You inspire me. Leaving a successful corporate career for the unknown took courage and involved risk. At times along your decision making journey, you must have stood at the edge of a cliff, wondering what would happen if you stepped off that edge. From a place deep within yourself, you must have realized that being beaten up by the fall would be better than continuing to stand on the ground of possibility.

Possibility without action is meaningless for you – I see it so clearly in who you are. I marvel at all that you have accomplished in three years. I reflect upon how you have grown both from what I know of your journey and what I see in you now versus when we first met.

It was a joy to see you in class and watch that dumb blonde in you emerge.  I smiled to myself at the end of class, knowing you had taken another step forward in your journey after that fantastic weekend.

You go girl! Continue to embrace your purpose of empowering and inspiring women like me with your special Henna way.”

This letter went straight into the special file I have for those blah “what am I doing here again?” days.

Appreciation Makes Us Happier

We know that when we appreciate someone it makes them happy.  An experiment conducted and recorded in this video shows that the person doing the appreciating is happier too. It raises happiness levels up to 20%. Watch the powerful appreciations in the video. It’s well worth the seven minutes.

Put Appreciation Into Action

I challenge each of us to find something to appreciate about someone every day and to tell them.

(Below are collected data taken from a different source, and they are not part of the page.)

Lemma chat_ignores_refused_reply_witness :
  let wordy := replicate 1001 "x"%char in
  let r :=
    chat DEFAULT_MAX_INPUT_LENGTH (answering_chain wordy)
      appending_summarizer (init 0%Z) "  tell me everything " in
  let r' :=
    chat DEFAULT_MAX_INPUT_LENGTH (ConversationChain (constant_llm wordy))
      appending_summarizer (init 0%Z) " hi " in
  _validate_input DEFAULT_MAX_INPUT_LENGTH "  tell me everything " = true
  /\ (len wordy > DEFAULT_MAX_INPUT_LENGTH)%Z
  /\ success (fst r) = true
  /\ response (fst r) = wordy
  /\ messages (snd r) = [HumanMessage "tell me everything"]
  /\ message_count (conversation_metadata (snd r)) = 1
  /\ messages (snd r')
     = [HumanMessage "hi"; HumanMessage " hi "; AIMessage wordy]
  /\ message_count (conversation_metadata (snd r')) = 1.
Proof.
  assert (Hv : _validate_input DEFAULT_MAX_INPUT_LENGTH
                 "  tell me everything " = true) by reflexivity.
  assert (Hl : (len (replicate 1001 "x"%char) > DEFAULT_MAX_INPUT_LENGTH)%Z)
    by (vm_compute; reflexivity).
  split; [exact Hv|]. split; [exact Hl|].
  destruct (chat_ignores_refused_reply DEFAULT_MAX_INPUT_LENGTH
              (answering_chain (replicate 1001 "x"%char))
              appending_summarizer (init 0%Z) "  tell me everything "
              (replicate 1001 "x"%char) [] Hv eq_refl Hl)
    as (_ & Hs & Hr & _ & _ & Hc & _ & Hm & _).
  destruct (Hm eq_refl) as [Hm1 _].
  destruct (chat_ignores_refused_reply DEFAULT_MAX_INPUT_LENGTH
              (ConversationChain (constant_llm (replicate 1001 "x"%char)))
              appending_summarizer (init 0%Z) " hi "
              (replicate 1001 "x"%char)
              [HumanMessage " hi "; AIMessage (replicate 1001 "x"%char)]
              eq_refl eq_refl Hl)
    as (_ & _ & _ & _ & _ & Hc' & _ & _ & Hq).
  destruct (Hq (ConversationChain_saves_exchange _)) as [Hm' _].
  split; [exact Hs|]. split; [exact Hr|].
  split; [exact Hm1|]. split; [exact Hc|].
  split; [exact Hm'|exact Hc'].
Defined.


Lemma history_after_chain_error_witness :
  let flaky := failing_on "b" "provider unavailable" "ok" in
  let run :=
    chats DEFAULT_MAX_INPUT_LENGTH flaky appending_summarizer (init 0%Z)
      ["b"; "a"] in
  _validate_input DEFAULT_MAX_INPUT_LENGTH "b" = true
  /\ _validate_input DEFAULT_MAX_INPUT_LENGTH "a" = true
  /\ (len "ok" <= DEFAULT_MAX_INPUT_LENGTH)%Z
  /\ messages (snd run)
     = [HumanMessage "b"; HumanMessage "a"; AIMessage "ok"]
  /\ get_conversation_history (snd run) = [ {| human := "b"; ai := "a" |} ].
Proof.
  assert (Hl : (len "ok" <= DEFAULT_MAX_INPUT_LENGTH)%Z)
    by (vm_compute; discriminate).
  split; [reflexivity|]. split; [reflexivity|]. split; [exact Hl|].
  destruct (history_after_chain_error DEFAULT_MAX_INPUT_LENGTH
              (failing_on "b" "provider unavailable" "ok")
              appending_summarizer 0%Z "b" "a" "provider unavailable" "ok" []
              eq_refl eq_refl eq_refl eq_refl) as (_ & _ & H).
  destruct (H eq_refl Hl) as [Hm Hh].
  split; [exact Hm|exact Hh].
Defined.
(** The loop of [insertH1BCompanies], whatever the engine does: rows are
    only appended, each new row is the row of a company of the list, the
    company names stay distinct, and the counter grows by the number of rows
    appended. *)
Lemma insertCompaniesLoop_appends companies :
  forall inserted d,
    List.NoDup (map fst (h1b_companies d)) ->
    let r := insertCompaniesLoop companies inserted d in
    exists added,
      h1b_companies (snd r) = h1b_companies d ++ map companyRow added
      /\ (forall c, In c added -> In c companies)
      /\ List.NoDup (map fst (h1b_companies (snd r)))
      /\ fst r = inserted + length added
      /\ jobs (snd r) = jobs d
      /\ scraping_logs (snd r) = scraping_logs d
      /\ faults (snd r) = faults d.
Proof.
  induction companies as [|company rest IH]; intros inserted d Hnd r.
  - exists []. subst r. simpl. rewrite app_nil_r. repeat split; auto.
  - subst r. cbn [insertCompaniesLoop]. unfold runInsertCompany, execute.
    cbn [h1b_companies].
    destruct (faults d (executed d)) as [e|].
    + set (d1 := mkDb _ _ _ _ _).
      destruct (IH inserted d1 Hnd)
        as (added & Hrows & Hsub & Hnd' & Hcount & Hj & Hl & Hf).
      exists added. repeat split; auto. intros c Hc. right. auto.
    + destruct (existsb (fun row => String.eqb (fst row) company)
                        (h1b_companies d)) eqn:Hex.
      * set (d1 := mkDb _ _ _ _ _).
        destruct (IH inserted d1 Hnd)
          as (added & Hrows & Hsub & Hnd' & Hcount & Hj & Hl & Hf).
        exists added. cbn [Nat.ltb Nat.leb]. repeat split; auto.
        intros c Hc. right. auto.
      * set (d1 := withCompanies _ _).
        assert (Hnd1 : List.NoDup (map fst (h1b_companies d1))).
        { subst d1. cbn [h1b_companies withCompanies].
          rewrite map_app. cbn [map fst].
          apply List.NoDup_app; [exact Hnd | repeat constructor; intros [] |].
          intros x Hx [<-|[]].
          apply in_map_iff in Hx as (row & Hfst & Hrow).
          apply Bool.not_true_iff_false in Hex. apply Hex.
          apply existsb_exists. exists row.
          split; [exact Hrow | now apply String.eqb_eq]. }
        destruct (IH (S inserted) d1 Hnd1)
          as (added & Hrows & Hsub & Hnd' & Hcount & Hj & Hl & Hf).
        exists (company :: added). cbn [Nat.ltb Nat.leb].
        subst d1. cbn [h1b_companies withCompanies jobs scraping_logs faults]
          in *.
        rewrite Hrows in Hnd'. rewrite Hrows.
        rewrite <- app_assoc in Hnd'. rewrite <- app_assoc.
        cbn [map app length] in *.
        repeat split; auto; try lia.
        intros c [<-|Hc]; [now left | right; auto].
Qed.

Who wants to join me? Try this experiment for 21 days. Report back the results. I’m curious. Does it:

  • Make you happier and more engaged at work?
  • Help you develop better working relationships with co-workers?
  • Help you be less stressed?
  • Help you be more creative or productive?

Now, write a powerful note of appreciation to yourself.  I know it sounds silly. But humor me. Do it.  If you don’t know how to get started, answer these questions:

  • What do you most appreciate about yourself (note your qualities, not what you do)?
  • What qualities are you most proud of in yourself?
  • What are the challenges you’ve overcome?
  • What are the strengths you see in yourself?

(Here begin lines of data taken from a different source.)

(** * OTP entry widget (src/App.tsx): shallow embedding and verified properties

    The component keeps three pieces of React state (digits, selection,
    loading) and drives them from the events of one hidden text field, the
    taps on the boxes and on the row, the submit button, the awaited
    submission and the refocus timer.  Every handler of App.tsx is a
    function on an explicit state record; the effect of lines 28-30 is
    re-run after each handler the way React re-runs an effect whose
    dependency list changed. *)

From Stdlib Require Import ZArith Ascii String Lia.
From stdpp Require Import base numbers list strings.

Local Open Scope Z_scope.

(** ** JavaScript values used by the component *)

(** An element of the digits array: Some s is the string s, None is
    undefined (what reading a hole or an index past the end yields). *)
Abbreviation slot := (option string).

(** Truthiness of a string, and of an array element. *)
Definition truthy_str (s : string) : bool :=
  match s with
  | EmptyString => false
  | String _ _ => true
  end.

Definition truthy (x : slot) : bool :=
  match x with
  | Some s => truthy_str s
  | None => false
  end.

(** a[i] *)
Definition array_get (a : list slot) (i : Z) : slot :=
  if decide (0 ≤ i) then default None (a !! Z.to_nat i) else None.

(** a[i] = v on a copy of a.  Inside the array the element is replaced;
    past the end JavaScript grows the array and leaves holes; a negative
    index only adds a property to the object, which no element read,
    join, includes, map or spread ever sees. *)
Definition array_set (i : Z) (v : slot) (a : list slot) : list slot :=
  if decide (i < 0) then a
  else if decide (i < Z.of_nat (length a)) then <[Z.to_nat i := v]> a
  else a ++ replicate (Z.to_nat i - length a)%nat None ++ [v].

(** a.join with the empty separator: undefined joins as the empty string. *)
Fixpoint join (a : list slot) : string :=
  match a with
  | [] => EmptyString
  | x :: r => default EmptyString x +:+ join r
  end.

(** a.includes(v) *)
Definition includes (v : slot) (a : list slot) : bool :=
  existsb (λ x, bool_decide (x = v)) a.

(** Math.max(0, Math.min(OTP_LENGTH, x)) *)
Definition OTP_LENGTH : Z := 6.

Definition clamp (x : Z) : Z := Z.max 0 (Z.min OTP_LENGTH x).

(** ** sanitize (line 44) *)

(** \d is the ASCII class 0-9. *)
Definition is_digit (c : ascii) : bool :=
  (48 <=? nat_of_ascii c)%nat && (nat_of_ascii c <=? 57)%nat.

(** raw.replace(/\D/g, empty) *)
Fixpoint strip_non_digits (raw : string) : string :=
  match raw with
  | EmptyString => EmptyString
  | String c r =>
      if is_digit c then String c (strip_non_digits r) else strip_non_digits r
  end.

(** The replace above followed by .slice(0, 1). *)
Definition sanitize (raw : string) : string :=
  substring 0 1 (strip_non_digits raw).

(** ** Component state *)

Record Sel := mkSel { start : Z; end_ : Z }.

(** digits, selection and loading are the three useState cells.  The other
    fields are what the handlers act on outside React state: the focus of
    the hidden field (focus() and Keyboard.dismiss()), the alerts raised so
    far (newest first), the handleSubmit calls suspended at their await
    (each with the value its closure captured), the refocus callbacks
    scheduled by setTimeout(..., 50), and the dependency pair the effect
    last ran with. *)
Record AppState := mkState {
  digits : list slot;
  selection : Sel;
  loading : bool;
  focused : bool;
  alerts : list string;
  inflight : list string;
  timers : nat;
  deps : bool * bool
}.

Definition setDigits (d : list slot) (s : AppState) : AppState :=
  mkState d (selection s) (loading s) (focused s) (alerts s) (inflight s)
          (timers s) (deps s).
(** The value an initialiser denotes. *)
Inductive Value : Type :=
| VString (s : string)
| VInt (n : Z)
| VAddress (ip : IPAddress.t).

Definition eval_init (i : Initializer) : Value :=
  match i with
  | StringLiteral s => VString s
  | IntLiteral n => VInt n
  | IPAddressCall a b c d => VAddress (IPAddress.make a b c d)
  end.

(** Lookup of a name among the declarations; the first one wins. *)
Fixpoint lookup_decl (name : string) (ds : list Declaration)
  : option Declaration :=
  match ds with
  | [] => None
  | d :: rest =>
      if String.eqb name (decl_name d) then Some d else lookup_decl name rest
  end.

(** The fields the data model of the specification lists. *)
Inductive Field : Type :=
| OtaPassword
| RouterSsid
| RouterPassword
| ProductName
| WifiRetryTimeoutCount
| StaticIpAddress
| GatewayIpAddress
| SubnetMask.

Definition all_fields : list Field :=
  [ OtaPassword; RouterSsid; RouterPassword; ProductName;
    WifiRetryTimeoutCount; StaticIpAddress; GatewayIpAddress; SubnetMask ].

(** The semantic types of the data model. *)
Inductive SemanticType : Type := TString | TCount | TAddress.

Definition field_type (f : Field) : SemanticType :=
  match f with
  | OtaPassword | RouterSsid | RouterPassword | ProductName => TString
  | WifiRetryTimeoutCount => TCount
  | StaticIpAddress | GatewayIpAddress | SubnetMask => TAddress
  end.

Definition init_type (i : Initializer) : SemanticType :=
  match i with
  | StringLiteral _ => TString
  | IntLiteral _ => TCount
  | IPAddressCall _ _ _ _ => TAddress
  end.

(** The name the header gives each field. *)
Definition field_name (f : Field) : string :=
  match f with
  | OtaPassword => "OTA_PASSWORD"
  | RouterSsid => "ROUTER_SSID"
  | RouterPassword => "ROUTER_PASSWD"
  | ProductName => "PRODUCT_NAME"
  | WifiRetryTimeoutCount => "MAX_NUM_OF_WIFI_SSID_TRIAL_TIMEOUT_IN_500MS"
  | StaticIpAddress => "G_ownStaticIP"
  | GatewayIpAddress => "G_gatewayIP"
  | SubnetMask => "G_maskIP"
  end.

(** The field a declared name stands for, if any. *)
Definition field_of_name (name : string) : option Field :=
  find (fun f => String.eqb name (field_name f)) all_fields.

(** ** The configuration at run time *)

(** What a translation unit that includes the header sees: the expansions of
    the five macros and the three constant objects. *)
Record Settings : Type := mkSettings {
  ota_password : string;
  router_ssid : string;
  router_passwd : string;
  product_name : string;
  wifi_trial_timeout : Z;
  own_static_ip : IPAddress.t;
  gateway_ip : IPAddress.t;
  mask_ip : IPAddress.t
}.

(** The values fixed when the firmware is built. *)
Definition wlan_settings : Settings :=
  mkSettings OTA_PASSWORD ROUTER_SSID ROUTER_PASSWD PRODUCT_NAME
    MAX_NUM_OF_WIFI_SSID_TRIAL_TIMEOUT_IN_500MS
    G_ownStaticIP G_gatewayIP G_maskIP.

(** The value of a field of the data model. *)
Definition field_value (f : Field) (s : Settings) : Value :=
  match f with
  | OtaPassword => VString (ota_password s)
  | RouterSsid => VString (router_ssid s)
  | RouterPassword => VString (router_passwd s)
  | ProductName => VString (product_name s)
  | WifiRetryTimeoutCount => VInt (wifi_trial_timeout s)
  | StaticIpAddress => VAddress (own_static_ip s)
  | GatewayIpAddress => VAddress (gateway_ip s)
  | SubnetMask => VAddress (mask_ip s)
  end.

(** The three globals. *)
Inductive Global : Type := OwnStaticIP | GatewayIP | MaskIP.

(** ** Loading the configuration *)

(** The values of a configuration before they are checked: the addresses are
    still the four integers written in the constructor call. *)
Record RawSettings : Type := mkRaw {
  raw_ota_password : string;
  raw_router_ssid : string;
  raw_router_passwd : string;
  raw_product_name : string;
  raw_trial_timeout : Z;
  raw_own_static_ip : Z * Z * Z * Z;
  raw_gateway_ip : Z * Z * Z * Z;
  raw_mask_ip : Z * Z * Z * Z
}.

(** The raw values the header writes down. *)
Definition wlan_settings_raw : RawSettings :=
  mkRaw OTA_PASSWORD ROUTER_SSID ROUTER_PASSWD PRODUCT_NAME
    MAX_NUM_OF_WIFI_SSID_TRIAL_TIMEOUT_IN_500MS
    (192, 168, 8, 205) (192, 168, 8, 1) (255, 255, 0, 0).

(** The initialiser a raw configuration writes for a field. *)
Definition raw_init (f : Field) (r : RawSettings) : Initializer :=
  let call (q : Z * Z * Z * Z) :=
    let '(a, b, c, d) := q in IPAddressCall a b c d in
  match f with
  | OtaPassword => StringLiteral (raw_ota_password r)
  | RouterSsid => StringLiteral (raw_router_ssid r)
  | RouterPassword => StringLiteral (raw_router_passwd r)
  | ProductName => StringLiteral (raw_product_name r)
  | WifiRetryTimeoutCount => IntLiteral (raw_trial_timeout r)
  | StaticIpAddress => call (raw_own_static_ip r)
  | GatewayIpAddress => call (raw_gateway_ip r)
  | SubnetMask => call (raw_mask_ip r)
  end.

Definition quad_octets (q : Z * Z * Z * Z) : list Z :=
  let '(a, b, c, d) := q in [a; b; c; d].

Definition raw_octets (r : RawSettings) : list Z :=
  quad_octets (raw_own_static_ip r) ++ quad_octets (raw_gateway_ip r)
    ++ quad_octets (raw_mask_ip r).

Inductive ConfigError : Type :=
| OctetOutOfRange (g : Global) (octet : Z)
| RetryCountNotPositive (count : Z).

Definition octet_in_range (o : Z) : bool := (0 <=? o) && (o <=? 255).

(** Modelled from the spec: the header has no loading step; the spec names
    the only plausible validation, at configuration-load time: reject an IP
    octet outside 0-255 and a zero or negative retry-timeout count. *)
Definition check_address (g : Global) (q : Z * Z * Z * Z)
  : ConfigError + IPAddress.t :=
  match find (fun o => negb (octet_in_range o)) (quad_octets q) with
  | Some o => inl (OctetOutOfRange g o)
  | None => let '(a, b, c, d) := q in inr (IPAddress.make a b c d)
  end.

(** Modelled from the spec: the retry-timeout count must be positive. *)
Definition check_retry_count (n : Z) : ConfigError + Z :=
  if 0 <? n then inr n else inl (RetryCountNotPositive n).

Definition and_then {E A B : Type} (r : E + A) (k : A -> E + B) : E + B :=
  match r with
  | inl e => inl e
  | inr a => k a
  end.

(** Modelled from the spec: the configuration-load step, which either
    surfaces a configuration error or yields the settings every later
    operation reads. *)
Definition load_config (r : RawSettings) : ConfigError + Settings :=
  and_then (check_address OwnStaticIP (raw_own_static_ip r)) (fun own =>
  and_then (check_address GatewayIP (raw_gateway_ip r)) (fun gw =>
  and_then (check_address MaskIP (raw_mask_ip r)) (fun mask =>
  and_then (check_retry_count (raw_trial_timeout r)) (fun n =>
  inr (mkSettings (raw_ota_password r) (raw_router_ssid r)
         (raw_router_passwd r) (raw_product_name r) n own gw mask))))).

(** ** Subnets *)

(** The 32-bit mask with [n] leading one bits. *)
Definition prefix_mask (n : Z) : Z := Z.shiftl (Z.ones n) (32 - n).

(** A 32-bit value made of a run of ones followed only by zeros. *)
Definition contiguous_mask (v : Z) : Prop :=
  exists n, 0 <= n <= 32 /\
    forall i, Z.testbit v i = (32 - n <=? i) && (i <? 32).

(** The network part of an address under a mask. *)
Definition network_of (ip mask : IPAddress.t) : IPAddress.t :=
  IPAddress.land ip mask.

Definition same_subnet (x y mask : IPAddress.t) : bool :=
  IPAddress.eqb (network_of x mask) (network_of y mask).

(** ** String constants and the features that use them *)

Inductive Feature : Type := OTA | WiFi.

Inductive StringConstant : Type :=
| K_OTA_PASSWORD | K_ROUTER_SSID | K_ROUTER_PASSWD | K_PRODUCT_NAME.

Definition string_constant (k : StringConstant) : string :=
  match k with
  | K_OTA_PASSWORD => OTA_PASSWORD
  | K_ROUTER_SSID => ROUTER_SSID
  | K_ROUTER_PASSWD => ROUTER_PASSWD
  | K_PRODUCT_NAME => PRODUCT_NAME
  end.

(** * Properties *)

(** ** Addresses *)

Lemma to_uint8_range (x : Z) : 0 <= IPAddress.to_uint8 x <= 255.
Proof.
  unfold IPAddress.to_uint8.
  pose proof (Z.mod_pos_bound x 256 eq_refl). lia.
Qed.

Lemma to_uint8_small (x : Z) : 0 <= x <= 255 -> IPAddress.to_uint8 x = x.
Proof.
  intros Hx. unfold IPAddress.to_uint8. apply Z.mod_small. lia.
Qed.

(** Whatever the arguments, the constructor yields four bytes. *)
Lemma make_wf (a b c d : Z) : IPAddress.wf (IPAddress.make a b c d).
Proof.
  unfold IPAddress.wf, IPAddress.make, IPAddress.octets; simpl.
  repeat constructor; apply to_uint8_range.
Qed.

Next read it out loud to yourself, looking at yourself in the mirror as if you were talking with your best friend. Most times the voice of our inner critic is so incredibly loud, we need our inner best friend to counteract it.

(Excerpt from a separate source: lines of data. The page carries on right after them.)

(** C8 (as the code has it). Each of [calculate_cfr],
    [calculate_recovery_rate] and [calculate_active_rate] returns 0.0,
    and divides nothing, when [cases = 0]. Otherwise the quotient
    [numerator / cases] is the exact quotient of the two integers rounded
    once to binary64: when that is beyond the largest float the call
    raises [OverflowError], and else it returns the quotient times 100.
    In particular [calculate_cfr(0, 0) = 0.0] and
    [calculate_cfr(25, 1000) = 2.5]. *)
Theorem rates_zero_guard_and_formula :
  forall numerator cases : Z,
    (cases = 0 ->
       calculate_cfr numerator cases = Returned 0%float /\
       calculate_recovery_rate numerator cases = Returned 0%float /\
       calculate_active_rate numerator cases = Returned 0%float) /\
    (cases <> 0 ->
       forall rate : outcome float,
         rate = match SFdiv prec emax (SF_of_int numerator) (SF_of_int cases) with
                | S754_infinity _ => Raised OverflowError
                | quotient => Returned (SF2Prim quotient * 100)%float
                end ->
         calculate_cfr numerator cases = rate /\
         calculate_recovery_rate numerator cases = rate /\
         calculate_active_rate numerator cases = rate) /\
    calculate_cfr 0 0 = Returned 0%float /\
    calculate_cfr 25 1000 = Returned 2.5%float /\
    calculate_cfr (2 ^ 53 + 1) 7 = Returned 1.2867427506772848e+17%float.
Proof.
  intros numerator cases. split; [ | split; [ | split; [ | split ] ] ].
  - intros ->. repeat split.
  - intros Hc rate ->.
    unfold calculate_cfr, calculate_recovery_rate, calculate_active_rate,
      int_truediv.
    destruct (Z.eqb_spec cases 0) as [H0 | _]; [contradiction | ].
    destruct (SFdiv prec emax (SF_of_int numerator) (SF_of_int cases));
      repeat split.
  - reflexivity.
  - vm_compute. reflexivity.
  - vm_compute. reflexivity.
Qed.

If this resonated for you, please comment, subscribe, and share with others.

Showing 3 comments
  • Ron Chapman

    Nicely done, Henna! My mentor has long encouraged me to “make their day,” which as you note, is a simple as a brief word of acknowledgment. As an experiment in the experiment, notice the change in affect of the typically overlooked folk … basically anyone in a service role. Really noticing the cashier in the checkout line and demonstrating notice him or her by saying something directly to them as acknowledgment may just make their day. (If you doubt, ask a service person how often someone even so much as notices the name on their badge. The answer its typically pretty disconcerting.) Said Patrick Lencioni, one of the satisfiers for all of us is knowing that we matter. When you acknowledge as you suggest, Henna, we let people know they matter. So little. So simple. So easy. Right on, Henna. (Oh … and the result is we feel good about them feeling good!)

    • Henna Inam

      Thanks Ron. Great reminder from your mentor. Wouldn’t it be amazing if we could hardwire ourselves to just “make their day” for everyone we meet. A smile. An acknowledgment, just a simple thank you. I’m convinced noticing the good in others helps us notice the good in ourselves too.